ASSIGNMENT: Write out each line exactly, starting with the one containing "- destruct Hres as (w'" and stopping after the last line of the listing below.
################
(** The handler by the shape of the command. *)
Lemma om_handle_spec garbage data n (w : W) :
  bytes_ok data → (n ≤ length data)%nat → (20 ≤ length garbage)%nat →
  _nexus_channel_om_handle_ascii_origin_command garbage data (Z.of_nat n) w =
  if decide (20 < n ∨ n ≤ 6 ∨ ¬ Forall is_digit_char (take n data))%nat then Some (false, w)
  else if decide (n ≤ 14)%nat then om_dispatch (take n data) w
  else None.
Proof.
  intros Hb Hn Hg. unfold _nexus_channel_om_handle_ascii_origin_command, NEXUS_CHANNEL_OM_COMMAND_ASCII_DIGITS_MAX_LENGTH.
  destruct (Z.ltb_spec 20 (Z.of_nat n)); [by rewrite decide_True by lia|].
  erewrite bind_lift by (rewrite Nat2Z.id; by apply ascii_digits_loop). case_bool_decide as Hd; cbn [negb].
  2: { by rewrite decide_True by auto. }
  cbv zeta. rewrite Nat2Z.id. rewrite slice_in by lia. rewrite drop_0.
  erewrite bind_lift by reflexivity.
  set (cmd := take n data) in *. assert (Hl : length cmd = n) by (unfold cmd; rewrite length_take; lia).
  change (Z.to_nat 20) with 20%nat.
  rewrite memcpy_at_in by (rewrite length_replicate; lia). erewrite bind_lift by reflexivity.
  rewrite take_0, Hl, drop_replicate. cbn [app Nat.add]. rewrite u16_small by wrap.
  destruct (decide (n ≤ 6)%nat) as [H6|H6].
  { rewrite decide_True by auto. unfold _nexus_channel_om_ascii_parse_message.
    change (nexus_digits_init (cmd ++ replicate (20 - n) 0) (Z.of_nat n))
      with (digits_at (cmd ++ replicate (20 - n) 0) (Z.of_nat n) (Z.of_nat 0)).
    rewrite remaining_at by lia. rewrite u8_small by wrap. unfold NEXUS_CHANNEL_OM_FIXED_MAC_DIGIT_COUNT.
    by rewrite (proj2 (Z.leb_le (Z.of_nat (n - 0)) 6)) by lia. }
  rewrite decide_False by (intros [?|[?|?]]; [lia|done|done]).
  destruct (decide (n ≤ 14)%nat) as [H14|H14].
  - assert (Harr : om_array n cmd (replicate (20 - n) 0)).
    { split_and!; [done|lia|lia|done|]. rewrite length_app, length_replicate. lia. }
    erewrite bind_lift by (by apply om_parse_spec). unfold om_dispatch. rewrite Hl.
    destruct (om_parsed _ _) as [[] m]; done.
  - assert (Hparse : _nexus_channel_om_ascii_parse_message garbage
      (nexus_digits_init (cmd ++ replicate (20 - n) 0) (Z.of_nat n)) om_message_zero = None); [|by rewrite Hparse].
    unfold _nexus_channel_om_ascii_parse_message.
    change (nexus_digits_init (cmd ++ replicate (20 - n) 0) (Z.of_nat n))
      with (digits_at (cmd ++ replicate (20 - n) 0) (Z.of_nat n) (Z.of_nat 0)).
    rewrite remaining_at by lia. rewrite u8_small by wrap. unfold NEXUS_CHANNEL_OM_FIXED_MAC_DIGIT_COUNT.
    rewrite (proj2 (Z.leb_gt (Z.of_nat (n - 0)) 6)) by lia. cbv zeta. cbn [dg_length digits_at].
    rewrite u16_small by wrap. replace (Z.of_nat n - 6) with (Z.of_nat (n - 6)) by lia.
    change (mk_nexus_digits (dg_chars _) _ (Z.of_nat (n - 6)))
      with (digits_at (cmd ++ replicate (20 - n) 0) (Z.of_nat n) (Z.of_nat (n - 6))).
    change (nexus_digits_try_pull_uint32 6 false) with (nexus_digits_try_pull_uint32 (Z.of_nat 6) false).
    rewrite <- Hl at 2.
    rewrite (try_pull_field cmd _ (n - 6) 6 Hd ltac:(lia) ltac:(lia)). cbn [mbind option_bind].
    unfold _nexus_channel_om_deinterleave_digits. cbn [dg_length digits_at].
    unfold NEXUS_CHANNEL_OM_FIXED_MAC_DIGIT_COUNT. rewrite Hl, u8_small by wrap.
    change 4 with (Z.of_nat (length (le_bytes 4 (field cmd (n - 6) 6)))).
    rewrite pseudorandom_bytes_cases;
      [|apply fixed_keys_ok|by vm_compute; lia|apply le_bytes_ok|by rewrite le_bytes_length].
    by rewrite decide_False by lia.
Qed.

(** A command of up to fourteen digits: what it says, and the outcome. *)
Lemma om_dispatch_cases cmd (w : W) :
  Forall is_digit_char cmd → om_ok w → om_room (om_stored w) →
  ∃ b w', om_dispatch cmd w = Some (b, w') ∧
    let auth := field cmd (length cmd - 6) 6 in
    let m := (om_parsed (om_deinterleaved cmd auth) auth).2 in
    if (b : bool)
    then ∃ id m', _nexus_channel_om_ascii_apply_message m w = Some ((true, m'), w') ∧
      om_applicable m w id ∧ om_resolved (om_key w) m id m' ∧ om_accepted w id w'
    else om_ok w' ∧ om_stored w' = om_stored w ∧ om_key w' = om_key w.
Proof.
  intros Hd Hok Hroom. unfold om_dispatch. cbv zeta. set (auth := field cmd (length cmd - 6) 6).
  pose proof (om_parsed_ok _ auth (om_deinterleaved_digits cmd auth Hd)) as Hm.
  destruct (om_parsed (om_deinterleaved cmd auth) auth) as [parsed m]. cbn [snd] in *.
  destruct parsed; [|by exists false, w].
  destruct (om_apply_cases m w Hm Hok Hroom) as (b & m' & w' & Hrun & Hres).
  exists b, w'. split; [by rewrite (bind_Some _ _ _ _ _ Hrun)|]. destruct b; [|done].
  destruct Hres as (id & Ha & Hr & Hacc). exists id, m'. done.
Qed.

(** The ID a command was applied under. *)
Definition om_command_under (data : list Z) (n : nat) (w : W) (id : Z) : Prop :=
  let cmd := take n data in
  let auth := field cmd (length cmd - 6) 6 in
  ∃ m' w', _nexus_channel_om_ascii_apply_message (om_parsed (om_deinterleaved cmd auth) auth).2 w = Some ((true, m'), w') ∧
    computed_command_id m' = id.

(** Sequences of commands, with the IDs of the accepted ones. *)
Inductive om_run (garbage : list Z) : W → list Z → W → Prop :=
| om_run_nil w : om_run garbage w [] w
| om_run_rejected w data n w1 ids w' :
  bytes_ok data → (n ≤ length data)%nat →
  nx_channel_handle_origin_command garbage data (Z.of_nat n) w = Some (NX_CHANNEL_ERROR_ACTION_REJECTED, w1) →
  om_run garbage w1 ids w' → om_run garbage w ids w'
| om_run_accepted w data n w1 id ids w' :
  bytes_ok data → (n ≤ length data)%nat →
  nx_channel_handle_origin_command garbage data (Z.of_nat n) w = Some (NX_CHANNEL_ERROR_NONE, w1) →
  om_command_under data n w id →
  om_run garbage w1 ids w' → om_run garbage w (id :: ids) w'.

(** One command of a run. *)
Lemma om_handle_step garbage data n (w w1 : W) r :
  bytes_ok data → (n ≤ length data)%nat → (20 ≤ length garbage)%nat → om_ok w → om_room (om_stored w) →
  nx_channel_handle_origin_command garbage data (Z.of_nat n) w = Some (r, w1) →
  (r = NX_CHANNEL_ERROR_ACTION_REJECTED ∧ om_ok w1 ∧ om_stored w1 = om_stored w ∧ om_key w1 = om_key w) ∨
  (r = NX_CHANNEL_ERROR_NONE ∧ ∃ id, om_accepted w id w1 ∧ id ≤ command_index (om_stored w) + 8 ∧ ¬ om_used (om_stored w) id ∧
     ∀ id', om_command_under data n w id' → id' = id).
Proof.
  intros Hb Hn Hg Hok Hroom. unfold nx_channel_handle_origin_command.
  intros (b & w2 & Hrun & Hret)%bind_inv. rewrite om_handle_spec in Hrun by done.
  case_decide as Hshape.
  { injection Hrun as <- <-. injection Hret as <- <-. by left. }
  case_decide; [|done].
  assert (Hd : Forall is_digit_char (take n data)).
  { destruct (decide (Forall is_digit_char (take n data))); [done|]. exfalso. auto. }
  destruct (om_dispatch_cases (take n data) w Hd Hok Hroom) as (b' & w2' & Hdisp & Hres).
  rewrite Hdisp in Hrun. injection Hrun as <- <-. cbv zeta in Hres. destruct b'; injection Hret as <- <-.
  - right. split; [done|]. destruct Hres as (id & m' & Happ & Ha & Hr & Hacc). exists id. split_and!; [done| | |].
    + by destruct Ha as ([_ Hhi] & _).
    + destruct Ha as ([Hlo _] & Hno & _). intros [Hlt|Hrec]; [|done].
      change (command_index (om_stored w) - 31 ≤ id) in Hlo. lia.
    + intros id' (m'' & w'' & Happ' & <-). rewrite Happ in Happ'. injection Happ' as <- <-.
      by apply om_resolved_id in Hr.
  - by left.
Qed.

(** Between the commands the invariant holds, no ID is freed, and the IDs
    applied were unused and are used. *)
Lemma om_run_spec garbage (w w' : W) ids :
  om_run garbage w ids w' → (20 ≤ length garbage)%nat → om_ok w →
  31 ≤ command_index (om_stored w) → command_index (om_stored w) + 8 * Z.of_nat (length ids) + 17 < 4294967296 →
  om_ok w' ∧ om_key w' = om_key w ∧ NoDup ids ∧ (∀ x, om_used (om_stored w) x → om_used (om_stored w') x) ∧
  ∀ id, id ∈ ids → ¬ om_used (om_stored w) id ∧ om_used (om_stored w') id.
Proof.
  induction 1 as [w|w data n w1 ids w' Hb Hn Hrun Hr IH|w data n w1 id ids w' Hb Hn Hrun Hid Hr IH]; intros Hg Hok H31 Hlim.
  - split_and!; [done|done|constructor|done|]. intros id Hin. by apply not_elem_of_nil in Hin.
  - assert (Hroom : om_room (om_stored w)) by (split; lia).
    destruct (om_handle_step _ _ _ _ _ _ Hb Hn Hg Hok Hroom Hrun) as [(_ & Hok1 & Hst1 & Hk1)|(? & _)]; [|done].
    rewrite <- Hst1, <- Hk1 in *. by apply IH.
  - cbn [length] in Hlim. assert (Hroom : om_room (om_stored w)) by (split; lia).
    destruct (om_handle_step _ _ _ _ _ _ Hb Hn Hg Hok Hroom Hrun)
      as [(? & _)|(_ & id' & [Hok1 Hk1 _ Hidx Hused] & Hhi & Hnew & Huniq)]; [done|].
    rewrite (Huniq _ Hid) in *. clear Huniq.
    destruct IH as (Hok' & Hk' & Hnd & Hkeep & Hids); [done|done|lia|lia|].
    assert (Hused' : om_used (om_stored w1) id') by (apply Hused; auto).
    split_and!; [done|congruence| | |].
    + constructor; [|done]. intros Hin. by destruct (Hids _ Hin).
    + intros x Hx. apply Hkeep, Hused. by left.
    + intros x [->|Hin]%elem_of_cons; [split; [done|by apply Hkeep]|].
      destruct (Hids x Hin) as [Hx1 Hx']. split; [|done]. intros Hx. apply Hx1, Hused. by left.
Qed.

(** ** Properties *)

(** C12: over any sequence of origin commands, the IDs under which commands are
    accepted are all different, none was used before the sequence, and every
    one is used after it: no command is accepted twice under one ID. *)
Theorem om_no_replay garbage (w w' : W) ids :
  om_run garbage w ids w' → (20 ≤ length garbage)%nat → om_ok w →
  31 ≤ command_index (om_stored w) → command_index (om_stored w) + 8 * Z.of_nat (length ids) + 17 < 4294967296 →
  NoDup ids ∧ ∀ id, id ∈ ids → ¬ om_used (om_stored w) id ∧ om_used (om_stored w') id ∧
    ∀ m, ¬ om_applicable m w' id.
Proof.
  intros Hrun Hg Hok H31 Hlim. destruct (om_run_spec _ _ _ _ Hrun Hg Hok H31 Hlim) as (_ & _ & Hnd & _ & Hids).
  split; [done|]. intros id Hin. destruct (Hids id Hin) as [Hn Hu]. split_and!; [done..|].
  intros m ([Hlo _] & Hno & _). destruct Hu as [Hlt|Hrec]; [|done].
  change (command_index (om_stored w') - 31 ≤ id) in Hlo. lia.
Qed.

(** C22: the digits that encode an origin command authentic for an unused ID of
    the window hand it to the core under the lowest such ID.  If the core
    accepts it, the command is answered NONE, exactly that ID is used up (and
    those the window leaves behind), and the new state is in NV; if the core
    rejects it, nothing of the manager's state changes. *)
Theorem om_command_applied garbage m (w : W) id :
  om_encodable m → om_ok w → om_room (om_stored w) → (20 ≤ length garbage)%nat →
  om_applicable m w id → (∀ x, om_applicable m w x → id ≤ x) →
  ∃ m' b w1, om_resolved (om_key w) m id m' ∧
    nexus_channel_core_apply_origin_command_env m' w = Some (b, w1) ∧
    if (b : bool)
    then ∃ w', nx_channel_handle_origin_command garbage (om_command m) (Z.of_nat (length (om_command m))) w =
                 Some (NX_CHANNEL_ERROR_NONE, w') ∧ om_accepted w id w'
    else nx_channel_handle_origin_command garbage (om_command m) (Z.of_nat (length (om_command m))) w =
           Some (NX_CHANNEL_ERROR_ACTION_REJECTED, w1) ∧ om_ok w1 ∧ om_stored w1 = om_stored w.
Proof.
  intros Hm Hok Hroom Hg Ha Hmin.
  assert (Hmok : om_message_ok m).
  { pose proof (om_parse_command m Hm) as Hp.
    pose proof (om_parsed_ok (om_digits m ++ dec_digits 6 (om_auth m)) (om_auth m)
      ltac:(apply Forall_app_2; [apply om_digits_ok|apply dec_digits_ok])) as Hp2. by rewrite Hp in Hp2. }
  destruct (om_apply_candidate m w id Hmok Hok Hroom Ha Hmin) as (m' & b & w1 & Hr & Hcore & Hres).
  exists m', b, w1. split; [done|]. split; [done|].
  pose proof (om_digits_length m Hm) as Hdl. pose proof (om_command_length m Hm) as Hcl.
  assert (Hdisp : _nexus_channel_om_handle_ascii_origin_command garbage (om_command m) (Z.of_nat (length (om_command m))) w =
    ('(applied, _) ← _nexus_channel_om_ascii_apply_message m; mret applied) w).
  { rewrite om_handle_spec by (done || (eapply Forall_impl; [apply om_command_digits|]; unfold is_digit_char; intros; wrap)).
    rewrite take_ge by done. rewrite decide_False, decide_True
      by (lia || (intros [?|[?|Hn]]; [lia|lia|apply Hn, om_command_digits])).
    unfold om_dispatch. rewrite om_command_auth, om_command_deinterleaved, om_parse_command by done. done. }
  unfold nx_channel_handle_origin_command. destruct b.
  - destruct Hres as (w' & Hrun & Hacc). exists w'. split; [|done].
    rewrite (bind_Some _ _ w true w'); [done|]. rewrite Hdisp. by rewrite (bind_Some _ _ _ _ _ Hrun).
  - destruct Hres as (Hrun & Hok1 & Hst1 & _). split; [|done].
    rewrite (bind_Some _ _ w false w1); [done|]. rewrite Hdisp. by rewrite (bind_Some _ _ _ _ _ Hrun).
Qed.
################
REPLY TO THE TASK:
  - destruct Hres as (w' & Hrun & Hacc). exists w'. split; [|done].
    rewrite (bind_Some _ _ w true w'); [done|]. rewrite Hdisp. by rewrite (bind_Some _ _ _ _ _ Hrun).
  - destruct Hres as (Hrun & Hok1 & Hst1 & _). split; [|done].
    rewrite (bind_Some _ _ w false w1); [done|]. rewrite Hdisp. by rewrite (bind_Some _ _ _ _ _ Hrun).
Qed.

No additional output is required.